Но вернемся к проницательнейшим его наблюдениям на тему «Фашизм и культура», которые он сделал, когда шли только первые месяцы третьей империи. Вот для примера некоторые записи.
«Речь «фюрера» о культуре. Совершенно поразительно... Никогда до сих пор сильные мира, деятели истории не отваживались изображать из себя учителей народа, больше того, человечества, таким образом. Ни Наполеон, ни Бисмарк. Они... подавляли то, что было против них. Но никогда они поучающе не предписывали с кафедры нации какой-то теории, какой-то программы культуры, хотя их умственные способности давали им на это несравненно больше прав, чем то имеет место в случае этого жалкого типа».
Запись по поводу Ганса Фаллады, который, издавая при Гитлере написанный еще до его прихода к власти роман45, снабдил свою книгу искажающим ее смысл предисловием: «Бедные немецкие писатели! Дело идет, видимо, просто о перифрастическом жаргоне, с помощью которого делаешь вид, что ругаешь гуманность, чтобы обиняками вступиться за нее, протащить ее контрабандой?.. Роман был написан еще на свободе; его понадобилось оправдать, перевернуть его смысл. Теперь, правда, Фаллада анонсирует роман в духе «крови и почвы» и рекомендует себя как сельская натура. Непременно писатель должен быть нынче из деревни, сыном крестьянина или лесничего. Все городское — это уже «литература асфальта».

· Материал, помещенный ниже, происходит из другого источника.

(* ===== verification/ReassignIds.v ===== *)
(** * What a rewrite does to block ids

    The passes of [assign] composed over all gaps, the minting of fresh ids, and the
    theorems on [reassign_ids_with_hints_reserving] and [reassign_ids]. *)

From stdpp Require Import prelude strings list gmap sorting.
From S2P Require Import Prelude Text Slices Float64 Identity Blocks BlockRules MarkerRules FenceRules Align ReassignRules.

(** ** All gaps *)
Section assign.
Context `{Serde : SerdeText}.
Context (old_blocks : list ReportBlock).
#[local] Abbreviation uniq := (unique_ids ∅ old_blocks).

(** Past the anchors taken so far, an eligible text that is no anchor is unassigned. *)
Record open_inv (n : nat) (from : nat * nat) (anchors : list (nat * nat)) (st : AlignState) : Prop := {
  oi_fits : fits uniq n (al_assignments st);
  oi_old : ∀ x t, from.1 ≤ x → x ∉ anchors.*1 → al_old st !! x = Some (Some t) →
             uniq !! x = Some true ∧ free_old (al_assignments st) x;
  oi_new : ∀ i t, from.2 ≤ i → i ∉ anchors.*2 → al_new st !! i = Some (Some t) → free_new (al_assignments st) i;
  oi_ahead : Forall (λ p, from.1 ≤ p.1 ∧ from.2 ≤ p.2) anchors;
}.

Lemma align_gap_inv fences n from anchor anchors st :
  open_inv n from (anchor :: anchors) st → StronglySorted before (anchor :: anchors) →
  let r := align_gap old_blocks fences (st, from) anchor in
  open_inv n r.2 anchors r.1 ∧ extends (al_assignments st) (al_assignments r.1).
Proof.
  intros [Hf Ho Hn [[Hpo Hpn] _]%Forall_cons] Hsort. apply StronglySorted_inv in Hsort as [Hsort Hall].
  destruct from as [po pn], anchor as [ao an]. unfold align_gap. cbn zeta. cbn [fst snd] in *.
  assert (∀ x, x ∈ anchors.*1 → ao < x) as Ha1.
  { intros x ([y z] & -> & Hin)%list_elem_of_fmap. eapply Forall_forall in Hall; [|done]. by destruct Hall. }
  assert (∀ x, x ∈ anchors.*2 → an < x) as Ha2.
  { intros x ([y z] & -> & Hin)%list_elem_of_fmap. eapply Forall_forall in Hall; [|done]. by destruct Hall. }
  assert (gap_inv uniq n (po, ao) (pn, an) st st) as Hgap.
  { split; try done.
    - intros x t [Hx Hao] Ht. simpl in *. eapply Ho; [done| |done].
      intros [->|H%Ha1]%elem_of_cons; simpl in *; lia.
    - intros i t [Hi Hao] Ht. simpl in *. eapply Hn; [done| |done].
      intros [->|H%Ha2]%elem_of_cons; simpl in *; lia. }
  apply (same_kind_pairs_inv uniq n old_blocks fences) in Hgap.
  apply similarity_matches_done in Hgap as [Hf' He Hno Hoo Hot Hnt]. cbn [fst snd al_assignments al_old al_new] in *.
  split; [|done]. split; cbn [fst snd al_assignments al_old al_new]; [done| | |].
  - intros x t Hx Hnin Ht. assert (¬ in_gap (po, ao) x) as Hout by (unfold in_gap; simpl; lia).
    rewrite Hot in Ht by done. destruct (Ho x t) as [Hu Hfree]; [lia| |done|auto].
    intros [->|H]%elem_of_cons; simpl in *; [lia|done].
  - intros i t Hi Hnin Ht. assert (¬ in_gap (pn, an) i) as Hout by (unfold in_gap; simpl; lia).
    rewrite Hnt in Ht by done. unfold free_new. rewrite Hno by done. eapply Hn; [lia| |done].
    intros [->|H]%elem_of_cons; simpl in *; [lia|done].
  - eapply Forall_impl; [done|]. intros [y z] [H1 H2]. simpl in *. lia.
Qed.
Lemma order_list_rep : order_list d = Ok (loc SOrder).
Proof. unfold order_list, typed_at. rewrite get_root, (rs_order _ _ _ Hrep). done. Qed.

Lemma summary_rep : text_at d ROOT FIELD_SUMMARY = Ok (rp_summary r).
Proof.
  unfold text_at. rewrite get_root, (rs_summary _ _ _ Hrep). cbn.
  by rewrite (law_text d (loc SSummary) (rp_summary r)) by (by apply (rs_node _ _ _ Hrep)).
Qed.

Lemma summary_id_rep : summary_text_id d = Ok (loc SSummary).
Proof. unfold summary_text_id. rewrite get_root, (rs_summary _ _ _ Hrep). done. Qed.

Lemma entry_at_rep id : entry_at d (loc SBlocks) id = Ok ((λ _, loc (SEntry id)) <$> rp_blocks r !! id).
Proof.
  unfold entry_at, typed_at. erewrite law_get by (by apply (rs_node _ _ _ Hrep)).
  rewrite map_lookup_imap. by destruct (rp_blocks r !! id).
Qed.

Lemma keys_rep : am_keys d (loc SBlocks) ≡ₚ (map_to_list (rp_blocks r)).*1.
Proof.
  rewrite law_keys by (by apply (rs_node _ _ _ Hrep)).
  apply NoDup_Permutation; [apply NoDup_fst_map_to_list..|].
  intros id. rewrite !list_elem_of_fmap. split.
  - intros ([k v] & -> & H%elem_of_map_to_list). rewrite map_lookup_imap in H.
    destruct (rp_blocks r !! k) as [b|] eqn:Hb; [|done]. exists (k, b). by rewrite elem_of_map_to_list.
  - intros ([k b] & -> & H%elem_of_map_to_list). exists (k, VObj OMap (loc (SEntry k))).
    rewrite elem_of_map_to_list, map_lookup_imap. simpl in *. by rewrite H.
Qed.

Lemma entry_get id b k :
  rp_blocks r !! id = Some b →
  am_get d (loc (SEntry id)) k = Some (entry_map b (loc (SText id)) !! k).
Proof. intros Hb. apply law_get, (rs_node _ _ _ Hrep). cbn. by rewrite Hb. Qed.

Lemma entry_text_rep id b :
  rp_blocks r !! id = Some b → text_at d (loc (SEntry id)) KEY_TEXT = Ok (be_text b).
Proof.
  intros Hb. unfold text_at. rewrite (entry_get _ b) by done. rewrite entry_map_text. cbn [some_or result_bind].
  rewrite (law_text d (loc (SText id)) (be_text b)); [done|]. apply (rs_node _ _ _ Hrep). cbn. by rewrite Hb.
Qed.

Lemma collect_ok {A B} (f : A → result B str) (g : A → B) (l : list A) :
  (∀ x, x ∈ l → f x = Ok (g x)) → collect f l = Ok (g <$> l).
Proof.
  induction l as [|x l IH]; intros H; [done|]. cbn. rewrite H by left. cbn. rewrite IH; [done|].
  intros y Hy. apply H. by right.
Qed.
(* ===== verification/ReportParts.v ===== *)
(** * New reports, and rewrites of one part of a report

    A document seeded from blocks or from a body holds exactly that report. A section
    replacement and a rewrite that keeps some kinds of blocks touch the blocks they are
    allowed to touch and leave every other block as it is, its revision included. *)

From stdpp Require Import prelude strings list gmap.
From S2P Require Import Prelude Text Slices Float64 Identity PluginSchema Blocks BlockRules MarkerRules FenceRules Align ReassignRules ReassignIds DocStore ReportDoc ReportDocRules ReportRules.

Local Open Scope calm_scope.
#[local] Opaque mint_id.

Section parts.
Context `{Laws : AutomergeLaws} `{Serde : SerdeText}.
Implicit Types (d : AutoCommit) (loc : Slot → ObjId).

(** ** Seeding *)
Definition seed_loc (s b o : ObjId) (slot : Slot) : ObjId :=
  match slot with SSummary => s | SBlocks => b | SOrder => o | _ => ROOT end.

Definition seed_root (s b o : ObjId) : gmap str (AmValue ObjId) :=
  <[FIELD_ORDER := VObj OList o]> (<[FIELD_BLOCKS := VObj OMap b]> {[FIELD_SUMMARY := VObj OText s]}).

(** The three objects of a fresh document, created one after the other. *)
Lemma seed_represents (create write create_blocks create_order summary : str) :
  ∃ d1 d2 d3 s b o,
    seed_summary create write summary am_new = (Ok tt, d1) ∧
    creating create_blocks (am_put_object ROOT FIELD_BLOCKS OMap) d1 = (Ok b, d2) ∧
    creating create_order (am_put_object ROOT FIELD_ORDER OList) d2 = (Ok o, d3) ∧
    represents d3 (seed_loc s b o) (report_of (seed_root s b o) summary []).
Proof.
  pose proof view_new as Hv0.
  destruct (law_put_object am_new ROOT ∅ FIELD_SUMMARY OText) as (d0 & s & Hd0 & Hs & Hvs);
    [by rewrite Hv0, lookup_singleton_eq|].
  destruct (law_update_text d0 s [] summary) as (d1 & Hd1 & Hv1); [by rewrite Hvs, lookup_insert_eq|].
  assert (s ≠ ROOT) as HsR by (intros ->; by rewrite Hv0, lookup_singleton_eq in Hs).
  destruct (law_put_object d1 ROOT {[FIELD_SUMMARY := VObj OText s]} FIELD_BLOCKS OMap) as (d2 & b & Hd2 & Hb & Hv2).
  { by rewrite Hv1, Hvs, !(lookup_insert_ne _ s), lookup_insert_eq by done. }
  assert (b ≠ s) as Hbs by (intros ->; by rewrite Hv1, lookup_insert_eq in Hb).
  assert (b ≠ ROOT) as HbR.
  { intros ->. by rewrite Hv1, Hvs, !(lookup_insert_ne _ s), lookup_insert_eq in Hb. }
  destruct (law_put_object d2 ROOT (<[FIELD_BLOCKS := VObj OMap b]> {[FIELD_SUMMARY := VObj OText s]}) FIELD_ORDER OList)
    as (d3 & o & Hd3 & Ho & Hv3).
  { by rewrite Hv2, (lookup_insert_ne _ b), lookup_insert_eq by done. }
  assert (o ≠ b) as Hob by (intros ->; by rewrite Hv2, lookup_insert_eq in Ho).
  assert (o ≠ ROOT) as HoR by (intros ->; by rewrite Hv2, (lookup_insert_ne _ b), lookup_insert_eq in Ho).
  assert (o ≠ s) as Hos.
  { intros ->. by rewrite Hv2, (lookup_insert_ne _ b), (lookup_insert_ne _ ROOT), Hv1, lookup_insert_eq in Ho. }
  exists d1, d2, d3, s, b, o. split_and!.
  - unfold seed_summary. rewrite (bind_ok _ _ _ s d0) by (unfold creating; by rewrite Hd0). unfold writing. by rewrite Hd1.
  - unfold creating. by rewrite Hd2.
  - unfold creating. by rewrite Hd3.
  - split; try done.
    + intros slot n Hn. rewrite Hv3. destruct slot; cbn in Hn; simplify_eq; cbn [seed_loc].
      * by rewrite (lookup_insert_ne _ o), lookup_insert_eq.
      * by rewrite (lookup_insert_ne _ o), (lookup_insert_ne _ ROOT), Hv2, (lookup_insert_ne _ b),
          (lookup_insert_ne _ ROOT), Hv1, lookup_insert_eq by done.
      * by rewrite (lookup_insert_ne _ o), (lookup_insert_ne _ ROOT), Hv2, lookup_insert_eq by done.
      * by rewrite lookup_insert_eq.
    + intros x y Hx Hy. destruct x, y; cbn [seed_loc]; try done; cbn in Hx, Hy; by destruct Hx, Hy.
Qed.
(** A fresh tombstone for the key, attributed to the writer. *)
Definition fresh_tombstone (before_by_id : gmap str ReportBlock) (key : option str) (writer : str) (block : ReportBlock) : bool :=
  let is_it (b : ReportBlock) :=
    is_task b && is_tombstone b && bool_decide (string_field b "key" = key)
    && bool_decide (string_field b "tombstoned_by" = Some writer) in
  is_it block && negb (match before_by_id !! rb_id block with Some b => is_it b | None => false end).

Definition check_old (author : EditAuthor) (before_by_id after_by_id : gmap str ReportBlock) (after : list ReportBlock)
    (deleted_by_id : list str) (old : ReportBlock) : result unit CalmError :=
  let next := after_by_id !! rb_id old in
  let? _ := refuse_if (match next with Some b => negb (is_task b) | None => false end)
              (lit "task block " ++ rb_id old ++ lit " may not change kind or drop declared_by") in
  let? _ := refuse_if
              (negb (is_user author)
               && negb (value_eqb (field old "released_by_user") (next ≫= λ b, field b "released_by_user")))
              (lit "released_by_user may only be changed by a user") in
  let user_owned := bool_decide (string_field old "declared_by" = Some (lit "user"))
                    || bool_decide (string_field old "tombstoned_by" = Some (lit "user")) in
  let? _ := refuse_if
              (negb (is_user author) && user_owned
               && negb (match next with Some b => block_eqb b old | None => false end))
              (lit "non-user author may not modify or delete user-controlled task block " ++ rb_id old) in
  if negb (is_tombstone old) && negb (match next with Some b => is_task b | None => false end)
     && bool_decide (rb_id old ∉ deleted_by_id)
  then
    refuse_if
      (negb (match author_name author with
             | Some writer => existsb (fresh_tombstone before_by_id (string_field old "key") writer) after
             | None => false
             end))
      (lit "deletion of task block " ++ rb_id old
       ++ lit " must name it by id: a commit `delete` op or the block-level DELETE endpoint")
  else Ok tt.

(** ** Gate commands ([track_report_gate_guard.rs], [shell.rs]) *)
Definition single_quote : N := 39.
Definition double_quote : N := 34.
Definition backslash : N := 92.

(** The locals of [first_literal_word]; [sh_word] and [sh_words] as read so far. *)
Record Shell := mkShell {
  sh_words : list str;
  sh_word : str;
  sh_started : bool;
  sh_plain : bool;
  sh_quote : option N;
  sh_redirect : bool;
}.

И наконец, запись, которую и вовсе легко представить себе в тексте «исповедальной» книги этого автора, ибо здесь он критически оглядывается на собственную работу, противопоставляя собственное ее осмысление узкому, скудоумно-злобному толкованию ее в германской печати: «Если бы не было этих стряпающих историю лакеев, которые говорят о сезоне Э. Людвига46 и Т. Манна и подразумевают под этим веймарскую эпоху... Мое творчество имеет некое отношение к Германии и к Европе, но никак не к республике. Но оглупленные политикой, ибо слишком глупы для политики, они считают, что мое творчество обусловлено республикой и «по сезону» принадлежит ей, — а если бы только я не высказывался в пользу республики, мое творчество считалось бы сегодня «немецким. Болваны!»